● **Activity**:
Write out, character for character, the line containing "(EdgeServer.NewServer (CPCerts.mkStore ∅" and all lines after it up to the end of the listing.

● **Source material**:
(** C34: a gate always comes to a verdict: when its reads are at least the poll interval
    apart, it converges or reports its failure within the passes that the deadline has room
    for. *)
Theorem gate_terminates (g : gate) cfg n poll deadline :
  (0 < poll)%Z -> paced g poll -> 0 < n -> pollUntilConverged g cfg n poll deadline <> None.
Proof.
  intros Hpoll Hpaced Hn.
  assert (Hroom : (deadline <= (Z.of_nat (pollFuel poll deadline) + Z.of_nat 0 - 1) * poll)%Z).
  { unfold pollFuel. rewrite Nat2Z.inj_add. pose proof (Z.mul_succ_div_gt deadline poll Hpoll) as Hlt.
    destruct (Z.le_gt_cases 0 (deadline / poll)) as [Hd|Hd]; [rewrite Z2Nat.id by done; nia|].
    rewrite (Z2Nat.nonpos (deadline / poll)) by lia. nia. }
  apply (pollLoop_ends g cfg _ n poll); [done|done|done|done|]. unfold pollFuel. lia.
Qed.

(** A rerun resumes a rotation under way and starts another once one is complete. Over
    a Secret in the overlap the first step writes nothing and pins the same certificate,
    and a flip is written only if none was; over the Secret that the trim left, it widens
    the bundle again. *)
Theorem rerun_resumes sec old new flipped gen now :
  RotationLemmas.Repr sec (RotationLemmas.Overlap old new flipped) ->
  (exists crt, Rotation.rotateDecide gen now sec = Rotation.DDone crt /\
     lastCertFP crt = Some (sumHex (RotationLemmas.ca_der new))) /\
  (flipped = true -> RotationLemmas.write (RotationLemmas.OFlip (sumHex (RotationLemmas.ca_der new))) gen now sec = None) /\
  (forall sec' ca, RotationLemmas.Repr sec' (RotationLemmas.Single new true) ->
     RotationLemmas.genuine ca -> RotationLemmas.ca_der ca <> RotationLemmas.ca_der new ->
     exists s v, Rotation.rotateDecide (Some (RotationLemmas.pems ca)) now sec' = Rotation.DWrite s v /\
       RotationLemmas.Repr s (RotationLemmas.Overlap new ca false)).
Proof using plaws elaws.
  intros Hr. split; [|split].
  - pose proof Hr as (Ho & Hn & Hne & Hcrt & Hk & Hnk & Hph & Ha). unfold Rotation.rotateDecide.
    rewrite (RotationLemmas.Repr_pair _ _ Hr). simpl negb. cbv iota. rewrite Hcrt, RotationLemmas.reencode_pair by done. simpl.
    rewrite Hph, Hnk, (RotationLemmas.genuine_key new Hn). simpl. eexists. split; [done|].
    unfold lastCertFP. by rewrite RotationLemmas.certBlocks_pair.
  - intros ->. pose proof (RotationLemmas.flip_implements (sumHex (RotationLemmas.ca_der new)) None gen now _ _ Hr) as Hi.
    unfold RotationLemmas.implements in Hi. by destruct (RotationLemmas.write _ gen now sec).
  - intros sec' ca Hs Hg Hne. pose proof (RotationLemmas.rotate_implements (Some ca) now _ _ Hs) as Hi.
    simpl in Hi. unfold RotationLemmas.wrote in Hi.
    destruct (Rotation.rotateDecide (Some (RotationLemmas.pems ca)) now sec') as [e|v|s v];
      (exfalso; apply Hi; split; [done|set_solver]) || (exists s, v; split; [done|]). apply Hi. split; [done|set_solver].
Qed.

End rerun.

Section revoke.
Context {Cert Pub Key : Type} {pki : PKIOps Cert Pub Key} {plaws : PKILaws Cert Pub Key}.
Context {ops : EtagOps} {elaws : EtagLaws}.
Context (Getenv : string -> string) (ReadFile : string -> option string).
Context (Sum256 : string -> string) (load : string -> string -> option (gmap string Authz.Entry)).
Context (ordTok ordTok' : gmap string Authz.Entry -> list (string * Authz.Entry)).
Context (NewPromQuerier : string -> bool) (k8sInit : bool).

#[local] Abbreviation run := (runRevoke (Cert := Cert) (Pub := Pub) (Key := Key) Getenv ReadFile Sum256 load ordTok ordTok' NewPromQuerier k8sInit).
#[local] Abbreviation checked := (preflight Getenv ReadFile load ordTok NewPromQuerier k8sInit).
#[local] Abbreviation reads := (Z.to_nat (stableReadsEnv Getenv)).
#[local] Abbreviation pinned := (gateB Getenv Sum256 ordTok').

Lemma FromPEM_nonempty bundle id : Signer.FromPEM bundle = Some id -> id <> "".
Proof using elaws.
  unfold Signer.FromPEM, Signer.FromDER. destruct (Signer.certBlocks bundle); [done|]. intros [= <-].
  apply hexSum16_nonempty.
Qed.

(** The preflight that a run passed. *)
Lemma preflight_ok id tokens :
  checked = Ok (id, tokens) -> id <> "" /\ (2 <= stableReadsEnv Getenv)%Z /\ idDisabled (ordTok tokens) id = true.
Proof.
  unfold preflight. intros H.
  repeat (match type of H with (if ?b then _ else _) = _ => destruct b eqn:?; [done|] end).
  destruct (load _ _) as [tk|]; [|done].
  repeat (match type of H with (if ?b then _ else _) = _ => destruct b eqn:?; [done|] end).
  injection H as <- <-. split; [by apply String.eqb_neq|]. split; [|by apply negb_false_iff].
  by apply Z.ltb_ge.
Qed.

(** C8: the old CA is dropped only through the interlock. A run that calls the trim has
    passed the preflight with the edge's entry present and disabled; widened the bundle to
    two certificates, of which the last is the one it pins; flipped the signer to it; and
    then read the fleet at least twice in a row, each time finding everything that
    [ready] asks for with the bundle's id, the pinned signer, the fingerprint of the
    registry and the edge's id as pins. If it then exits cleanly, the pinned certificate is
    the only one left. *)
Theorem trim_is_gated w fp :
  CTrim fp ∈ (run w).2 ->
  exists id tokens bundle target i,
    checked = Ok (id, tokens) /\ idDisabled (ordTok tokens) id = true /\
    Rotation.RotateCA (Cert := Cert) (DefaultDuration Getenv "EDGE_CA_TTL" Signer.DefaultCATTL) (w_rotate w) = Ok bundle /\
    length (Signer.certBlocks bundle) = 2 /\ last (Signer.certBundleFPs bundle) = Some fp /\
    Signer.FromPEM bundle = Some target /\ is_ok (Rotation.SetActiveNew (Cert := Cert) fp (w_flip w)) = true /\
    let cfg := pinned target fp id tokens in
    ExpectedTargetCAID cfg = target /\ ExpectedActiveSignerFP cfg = fp /\ RevokedEdgeID cfg = id /\
    ExpectedAuthzGen cfg = Metrics.AuthzGeneration Sum256 (ordTok' tokens) /\
    2 <= reads /\
    (forall k, k < reads -> exists obs, g_obs (w_drop w) (i + k) = Some obs /\
       ready (stamp (g_probe (w_drop w) (i + k)) obs) cfg target) /\
    (forall trimmed, (run w).1 = Ok trimmed -> Signer.certBundleFPs trimmed = [fp]).
Proof using plaws elaws.
  unfold runRevoke. destruct checked as [[id tokens]|e] eqn:Hpre; [|by intros ?%elem_of_nil].
  destruct (preflight_ok id tokens Hpre) as (Hid & Hreads & Hdis).
  destruct (Rotation.RotateCA _ (w_rotate w)) as [bundle|e] eqn:Hrot; [|simpl; set_solver].
  destruct (lastCertFP bundle) as [newFP|] eqn:Hfp; [|simpl; set_solver].
  destruct (Signer.FromPEM bundle) as [target|] eqn:Hca; [|simpl; set_solver].
  destruct (pollUntilConverged (w_widen w) _ _ _ _) as [[[] ja]|] eqn:Ha; [|simpl; set_solver..].
  destruct (Rotation.SetActiveNew newFP (w_flip w)) as [b|e] eqn:Hflip; [|simpl; set_solver].
  destruct (pollUntilConverged (w_drop w) _ _ _ _) as [[[] jb]|] eqn:Hb; [|simpl; set_solver..].
  intros Hin. assert (fp = newFP) as ->.
  { destruct (Rotation.TrimCA newFP (w_trim w)); simpl in Hin; set_solver. }
  apply pollLoop_converged in Hb as [Hpos [i Hi]].
  exists id, tokens, bundle, target, i. split; [done|]. split; [done|]. split; [done|].
  split; [by eapply RotationLemmas.rotate_result|].
  split. { unfold lastCertFP in Hfp. unfold Signer.certBundleFPs. by rewrite fmap_last. }
  split; [done|]. split; [by rewrite Hflip|]. do 4 (split; [done|]). split; [lia|]. split.
  - intros k Hk. specialize (Hi k Hk). unfold verdict in Hi. destruct (g_obs (w_drop w) (i + k)) as [obs|]; [|done].
    exists obs. split; [done|]. apply Evaluate_ready in Hi as [T Hr]. destruct (rd_pin _ _ _ Hr) as [Hp|Hp]; simpl in Hp.
    + by destruct (FromPEM_nonempty _ _ Hca).
    + by subst T.
  - intros trimmed. destruct (Rotation.TrimCA newFP (w_trim w)) as [tr|e] eqn:Htrim; [|done].
    intros [= <-]. by apply RotationLemmas.trim_result in Htrim as [_ ?].
Qed.

End revoke.
Section fleet.
Context {Cert Pub Key : Type} {pki : PKIOps Cert Pub Key}.

(** The interlock reads the fleet. Take the replicas of a control plane, each scraped
    under an instance of its own, whose gauges are those of their signer, and suppose that
    no edge pushed a series of a control-plane name. When the drop gate converges on a
    snapshot, every replica that signs does so with the pinned certificate, over the one
    target, with the pinned registry, and none has issued to the revoked edge under it. *)
Theorem converged_means_signed_new (rs : list (replica (Cert := Cert) (Key := Key))) others Query fmt ord fresh probe cfg id fp obs :
  NoDup (rp_instance <$> rs) -> Forall (fun r => rp_instance r <> "") rs -> Forall honest rs -> Forall truthful rs ->
  Forall (fun t => forall n, n ∈ ownNames -> series n t = []) others ->
  answers Query (targets rs others) -> (forall m, ord m ≡ₚ map_to_list m) ->
  id = RevokedEdgeID cfg -> id <> "" -> plainLabel id -> fp = ExpectedActiveSignerFP cfg -> fp <> "" -> plainLabel fp ->
  Snapshot Query fmt ord fresh id fp = Some obs -> Converged (Evaluate (stamp probe obs) cfg) = true ->
  exists T, forall r, r ∈ rs -> EdgeServer.SignerLoaded (rp_server r) = true ->
    (Z.of_nat (length (EdgeServer.issued (rp_server r))) < 2 ^ 53)%Z ->
    EdgeServer.CurrentCAID (rp_server r) = T /\ EdgeServer.CurrentActiveFP (rp_server r) = fp /\
    SFeqb (Metrics.authzGeneration (rp_registry r)) (ExpectedAuthzGen cfg) = true /\
    (id, fp) ∉ EdgeServer.issued (rp_server r).
Proof.
  intros Hnd Hne Hhon Htru Hoth [Hbare Hissued] Hord Hid Hidne Hidp Hfp Hfpne Hfpp Hsnap Hc.
  apply Evaluate_ready in Hc as [T Hr]. exists T. intros r Hin Hload Hsmall.
  destruct (Snapshot_cp Query fmt ord fresh id fp obs Hord Hsnap Hidne Hfpne)
    as (fpV & auV & acV & isV & HfpV & HauV & HacV & HisV & Hcp).
  rewrite Hbare in HfpV, HauV, HacV by in_list. injection HfpV as <-. injection HauV as <-. injection HacV as <-.
  unfold issuedQuery in HisV. rewrite (promLabel_plain _ Hidp), (promLabel_plain _ Hfpp), Hissued in HisV. injection HisV as <-.
  rewrite Forall_forall in Htru. specialize (Htru r Hin).
  destruct (Hcp _ _ (seen_target rs others Hnd Hne Hhon Hoth r Hin Htru Hload)) as (cp & Hcpin & Hsig & Hau & Hac & His).
  pose proof (rd_cp _ _ _ Hr) as Hready. rewrite Forall_forall in Hready.
  assert (Hcpin' : cp ∈ CP (stamp probe obs)) by by destruct probe.
  destruct (Hready cp Hcpin') as (_ & HT & _ & Hpin). rewrite <- Hfp in Hpin. destruct (Hpin Hfpne) as (Hnew & Hgen & Hled).
  rewrite <- Hid in Hled. specialize (Hled Hidne). split; [congruence|]. split; [|split].
  - rewrite Hac in Hnew. unfold str in Hnew.
    destruct (byKey _ _ (scrape _ "parapet_edge_ca_active_signer_fp") !! rp_instance r) as [v|] eqn:Hv; [|simpl in Hnew; congruence].
    apply (seen_signer rs others Hnd Hne Hhon Hoth) in Hv; [|done..]. simpl in Hnew. congruence.
  - rewrite Hau in Hgen. unfold num in Hgen. by rewrite (seen_authz rs others Hnd Hne Hhon Hoth) in Hgen.
  - intros Hiss. rewrite His in Hled.
    eapply eq_true_false_abs; [|exact Hled].
    apply (seen_ledger rs others Hnd Hne Hhon Hoth r id fp _ Hin); [|done|done].
    intros s. rewrite list_elem_of_filter. reflexivity.
Qed.

End fleet.

(** What the checks of a registry establish. The start-up check passes exactly when the
    ids as written are distinct. If they are distinct in the form in which they become
    identities, the preflight of a revocation means that no live token has the id. If they
    are distinct only as written, a registry passes the check with a live and a disabled
    token of one identity, and the preflight depends on the order of a map. *)
Theorem registry_checks (l : list (string * Authz.Entry)) id :
  (duplicateEdgeID l = "" <-> NoDup (List.filter (fun i => negb (String.eqb i "")) ((Authz.ID ∘ snd) <$> l))) /\
  (NoDup (List.filter (fun i => negb (String.eqb i "")) ((fun kv => to_lower (trim_space (Authz.ID kv.2))) <$> l)) ->
   id <> "" -> idDisabled l id = true -> NoDup l.*1 ->
   forall tok, Authz.Identity (Authz.NewAuthzEntries (list_to_map l)) tok <> Some id) /\
  (exists l1 l2, l1 ≡ₚ l2 /\ duplicateEdgeID l1 = "" /\ idDisabled l1 "edge-1" = true /\ idDisabled l2 "edge-1" = false /\
     Authz.Identity (Authz.NewAuthzEntries (list_to_map l1)) "tok-2" = Some "edge-1").
Proof.
  split; [|split].
  - unfold duplicateEdgeID. rewrite duplicateFrom_none. split; [by intros [? _]|]. intros ?. split; [done|].
    intros ? _ _. set_solver.
  - intros Hnd Hid Hdis Hkeys tok Hlive. unfold Authz.Identity in Hlive. rewrite Authz.lookup_NewAuthzEntries in Hlive.
    destruct (list_to_map l !! tok) as [e|] eqn:He; [|done]. apply elem_of_list_to_map_2 in He.
    destruct (Authz.Disabled e) eqn:Hd; [done|]. simpl in Hlive. destruct (String.eqb _ ""); [done|]. injection Hlive as Hlive.
    rewrite (idDisabled_spec l id e tok Hnd Hid Hdis He Hlive) in Hd. done.
  - exists [("tok-1", Authz.mkEntry "edge-1" [] true); ("tok-2", Authz.mkEntry "Edge-1" [] false)],
           [("tok-2", Authz.mkEntry "Edge-1" [] false); ("tok-1", Authz.mkEntry "edge-1" [] true)].
    split; [apply perm_swap|]. by vm_compute.
Qed.

(** *** Concrete fleets *)

#[local] Existing Instances SignerProps.toyPKI SignerProps.toyPKILaws SignerProps.lettersEtag SignerProps.lettersEtagLaws.

(** Two tokens: one edge in service, one revoked. *)
Definition demoTokens : gmap string Authz.Entry :=
  {["tok-1" := Authz.mkEntry "e1" [] false; "tok-r" := Authz.mkEntry "revoked" [] true]}.

Definition demoServer : EdgeServer.Server string ascii :=
  EdgeServer.SetSigner SignerProps.newSigner 7
    (EdgeServer.NewServer (CPCerts.mkStore ∅ true "") (Authz.NewAuthzEntries demoTokens)).

Definition demoRegistry : Metrics.registryGauges :=
  Metrics.SetRegistryMetrics id (map_to_list demoTokens) (map_to_list demoTokens).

● **Result**:
    (EdgeServer.NewServer (CPCerts.mkStore ∅ true "") (Authz.NewAuthzEntries demoTokens)).

Definition demoRegistry : Metrics.registryGauges :=
  Metrics.SetRegistryMetrics id (map_to_list demoTokens) (map_to_list demoTokens).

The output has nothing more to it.